Among all our weakness and humanity, love is the one thing we can all bring equally to our world. [more]
I found a letter my Dad sent me after he was retired from medical practice. It was sent in March of 1982, when I was 29, about the same age as my sons are now.
Tim:
The ones who churn the clouds of life are the ones who fret and run scared.
You walk this earth just the same as others. Some walk on sidewalks, some on carpets, some on stones and some in brush and woods.
It takes a few years to get the eyes, the ears, the mind and the body to coordinate – onto the main line, into the right direction. Real life quietly stands to watch you go by.
I am seeing you with a great love. The world wants a piece of you. Love is not jealous, love is kind and quiet.
The task is to get oriented, develop a stable course; walk tall, easy and kindly with love emanating to give relief to those who watch and love you. They need you to be within sight to give them confidence in themselves. Self esteem is thin after one has been hurt.
Most people have been hurt and need to hear patience and praise – love.
As one goes along in life, one learns by experience – the best teacher. If you have been there you have the advantage of skill and capability. Stress is a disease of someone who is in deep water over their head.
As you go along, be constant, on track.
Dad
Now my Dad was a very complex guy. There was a side that was very tough. He had no fear and if he felt crossed he could be brutal.
But this note reminds me where his heart was. He felt dedicated to others and showed it in many ways.
To this day, I hear stories about Dr. McCarthy whistling down the hall of the hospital encouraging the nurses and patients in his wake. One of my favorite stories is that often he would write a really sick patient a prescription for M&Ms. “What’s this?” the nurse or they might say, to which he’d respond, “Let’s live it up while we can!”
Reading his letter now and sharing it with you makes me realize there is enduring advice in his words. They will stick with me because he lived those words.
“Be constant, on track”...... You could set your clock on Dad’s day. Oatmeal early, reading the newspaper, then off to daily Mass. He’d return for another coffee, maybe see the kids rushing around then he would head for the hospital to do his rounds and/or surgery. Then to his office for an afternoon of patient visits, then home for dinner at 5.30 pm with all of us. After dinner, he’d read the afternoon newspaper then be off to make house calls or go back to the hospital for more rounds.

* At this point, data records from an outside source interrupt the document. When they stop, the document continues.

Inductive hart_step : machine -> machine -> Prop :=
| st_acquire h l m c :
    hat (harts m h) = Running ->
    acquire_enter h (hcpu (harts m h)) (locks m l) = Ok c ->
    hart_step m (Machine (upd (harts m) h
      (Hart c (Spinning l) (held (harts m h)) (pushes (harts m h)) (outer_of (hcpu (harts m h)) (outer (harts m h))))) (locks m))
| st_swap h l m :
    hat (harts m h) = Spinning l ->
    hart_step m (Machine (upd (harts m) h
      (Hart (hcpu (harts m h)) (if (test_and_set (locks m l)).1 then Spinning l else Swapped l)
        (held (harts m h)) (pushes (harts m h)) (outer (harts m h)))) (upd (locks m) l (test_and_set (locks m l)).2))
| st_own h l m :
    hat (harts m h) = Swapped l ->
    hart_step m (Machine (upd (harts m) h
      (Hart (hcpu (harts m h)) Running (l :: held (harts m h)) (pushes (harts m h)) (outer (harts m h))))
      (upd (locks m) l (acquire_own h (locks m l))))
| st_release h l m lk :
    hat (harts m h) = Running -> l ∈ held (harts m h) ->
    release_enter h (locks m l) = Ok lk ->
    hart_step m (Machine (upd (harts m) h
      (Hart (hcpu (harts m h)) (Leaving l) (filter (fun k => k <> l) (held (harts m h))) (pushes (harts m h)) (outer (harts m h))))
      (upd (locks m) l lk))
| st_clear h l m :
    hat (harts m h) = Leaving l ->
    hart_step m (Machine (upd (harts m) h
      (Hart (hcpu (harts m h)) Popping (held (harts m h)) (pushes (harts m h)) (outer (harts m h))))
      (upd (locks m) l (lock_release (locks m l))))
| st_pop h m c :
    hat (harts m h) = Popping -> pop_off (hcpu (harts m h)) = Ok c ->
    hart_step m (Machine (upd (harts m) h
      (Hart c Running (held (harts m h)) (pushes (harts m h)) (outer (harts m h)))) (locks m))
| st_push_off h m :
    hat (harts m h) = Running ->
    hart_step m (Machine (upd (harts m) h
      (Hart (push_off (hcpu (harts m h))) Running (held (harts m h)) (S (pushes (harts m h)))
        (outer_of (hcpu (harts m h)) (outer (harts m h))))) (locks m))
| st_pop_off h m c k :
    hat (harts m h) = Running -> pushes (harts m h) = S k -> pop_off (hcpu (harts m h)) = Ok c ->
    hart_step m (Machine (upd (harts m) h
      (Hart c Running (held (harts m h)) k (outer (harts m h)))) (locks m))
| st_intr h m b :
    hat (harts m h) = Running -> held (harts m h) = [] -> pushes (harts m h) = O ->
    hart_step m (Machine (upd (harts m) h
      (Hart (Cpu (noff (hcpu (harts m h))) (intena (hcpu (harts m h))) b) Running [] O (outer (harts m h)))) (locks m)).
Definition freeproc (i : nat) (s : kst) : outcome kst :=
  m ← (if negb (trapframe (getp s i) =? 0) then kfree kend (trapframe (getp s i)) (kphys s) else Ok (kphys s));
  let s := setp i (set_trapframe 0) (set_phys m s) in
  m ← (if negb (pagetable (getp s i) =? 0)
       then proc_freepagetable kend (pagetable (getp s i)) (sz (getp s i)) (kphys s) else Ok (kphys s));
  Ok (setp i (fun p => set_state UNUSED (set_xstate 0 (set_killed 0 (set_chan ChNull (set_name []
    (set_parent None (set_pid 0 (set_sz 0 (set_pagetable 0 p))))))))) (set_phys m s)).

(** The search of [allocproc] for an unused entry. *)
Fixpoint find_unused (k i : nat) (s : kst) : option nat :=
  match k with
  | O => None
  | S k' => if decide (state (getp s i) = UNUSED) then Some i else find_unused k' (S i) s
  end.

Definition allocproc (s : kst) : outcome (option nat * kst) :=
  match find_unused NPROC 0 s with
  | None => Ok (None, s)
  | Some i =>
      let '(pid, s) := allocpid s in
      let s := setp i (fun p => set_state USED (set_priority 10 (set_pid pid p))) s in
      let '(tf, m) := kalloc (kphys s) in
      let s := setp i (set_trapframe tf) (set_phys m s) in
      if tf =? 0 then s ← freeproc i s; Ok (None, s)
      else
        '(pt, m) ← proc_pagetable kend trampoline tf (kphys s);
        let s := setp i (set_pagetable pt) (set_phys m s) in
        if pt =? 0 then s ← freeproc i s; Ok (None, s)
        else
          let ctx := <[1%nat := kstack (getp s i) + PGSIZE]> (<[0%nat := forkret_addr]> (replicate 14 0)) in
          Ok (Some i, setp i (set_context ctx) s)
  end.

Definition initcode : list Z :=
  [23; 5; 0; 0; 19; 5; 69; 2; 151; 5; 0; 0; 147; 133; 53; 2; 147; 8; 112; 0; 115; 0; 0; 0;
   147; 8; 32; 0; 115; 0; 0; 0; 239; 240; 159; 255; 47; 105; 110; 105; 116; 0; 0; 36; 0; 0; 0; 0;
   0; 0; 0; 0].

(** Offsets of the fields of [struct trapframe]. *)
Definition tf_epc : Z := 24.
Definition tf_sp : Z := 48.
Definition tf_a0 : Z := 112.
Definition tf_size : Z := 288.

(** A process name: at most [n - 1] bytes of the string [t]. *)
Definition str_copy (t : list Z) (n : nat) : list Z := take (n - 1) t.

(** A null result of [allocproc] is dereferenced, which traps into
    [kerneltrap]. *)
Definition userinit (ticks now : Z) (s : kst) : outcome kst :=
  '(p, s) ← allocproc s;
  let s := set_initproc p s in
  match p with
  | None => Panic "kerneltrap"
  | Some i =>
      m ← uvmfirst (pagetable (getp s i)) initcode (kphys s);
      let s := setp i (set_sz PGSIZE) (set_phys m s) in
      let m := st64 (pmem (kphys s)) (trapframe (getp s i) + tf_epc) 0 in
      let m := st64 m (trapframe (getp s i) + tf_sp) PGSIZE in
      let s := set_phys (with_mem m (kphys s)) s in
      let s := setp i (set_name (str_copy [105; 110; 105; 116; 99; 111; 100; 101] 16)) s in
      '(ip, f) ← namei_root (files s);
      let s := setp i (set_cwd ip) (set_files f s) in
      Ok (setp i (fun p => set_wait_time now (set_start_time now (set_wait_time_ticks ticks
            (set_state RUNNABLE p)))) s)
  end.

Definition growproc (i : nat) (n : Z) (s : kst) : outcome (Z * kst) :=
  let p := getp s i in
  if 0 <? n then
    '(sz, m) ← uvmalloc kend (pagetable p) (sz p) (u64 (sz p + n)) PTE_W (kphys s);
    let s := set_phys m s in
    if sz =? 0 then Ok (-1, s) else Ok (0, setp i (set_sz sz) s)
  else if n <? 0 then
    '(sz, m) ← uvmdealloc kend (pagetable p) (sz p) (u64 (sz p + n)) (kphys s);
    Ok (0, setp i (set_sz sz) (set_phys m s))
  else Ok (0, setp i (set_sz (sz p)) s).

(** The loop of [fork] over the open files. *)
Fixpoint fork_files (k fd i np : nat) (s : kst) : outcome kst :=
  match k with
  | O => Ok s
  | S k' =>
      let f := default 0 (ofile (getp s i) !! fd) in
      if negb (f =? 0) then
        fl ← filedup f (files s);
        fork_files k' (S fd) i np (setp np (fun p => set_ofile (<[fd := f]> (ofile p)) p) (set_files fl s))
      else fork_files k' (S fd) i np s
  end.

“Love is not jealous, it is kind and quiet”...... Dad showed this one in the most interesting way – and my Mom did too. As adults, we’d apologize for not coming home to visit more often. He would always say, “You are right where you’re supposed to be – just come see us when you can.” They had an incredibly fierce love for us and yet they never competed for our attention. They had a kind, quiet, non-jealous love for us that Alice and I try to emulate with our kids.
“Most people have been hurt and need to hear patience and praise – love.” My Dad was just as wounded as you and me. He had personality flaws and he lost his first wife at only 32 years old. I doubt if he ever entirely recovered from that hurt. And yet he (and my Mom) raised ten children, served thousands of patients (many indigent) and volunteered and took leadership roles with a dozen professional and service organizations.
And I believe that was the key to my father’s soul. Late in his life, before he lost his mind to Alzheimer’s, he seemed to have a peace that was well-earned.
That is, that on balance, he felt he had lived a life of service. He’d followed his own advice to me to “walk tall, easy and kindly with love emanating to give relief to those who watch and love you.”
Said another way, appropriate to my generation, he’d lived and learned what the Beatles wrote as the last line of their last song together:
“And in the end, the love you take, is equal to the love......you make”
May I, and we, practice that thought today.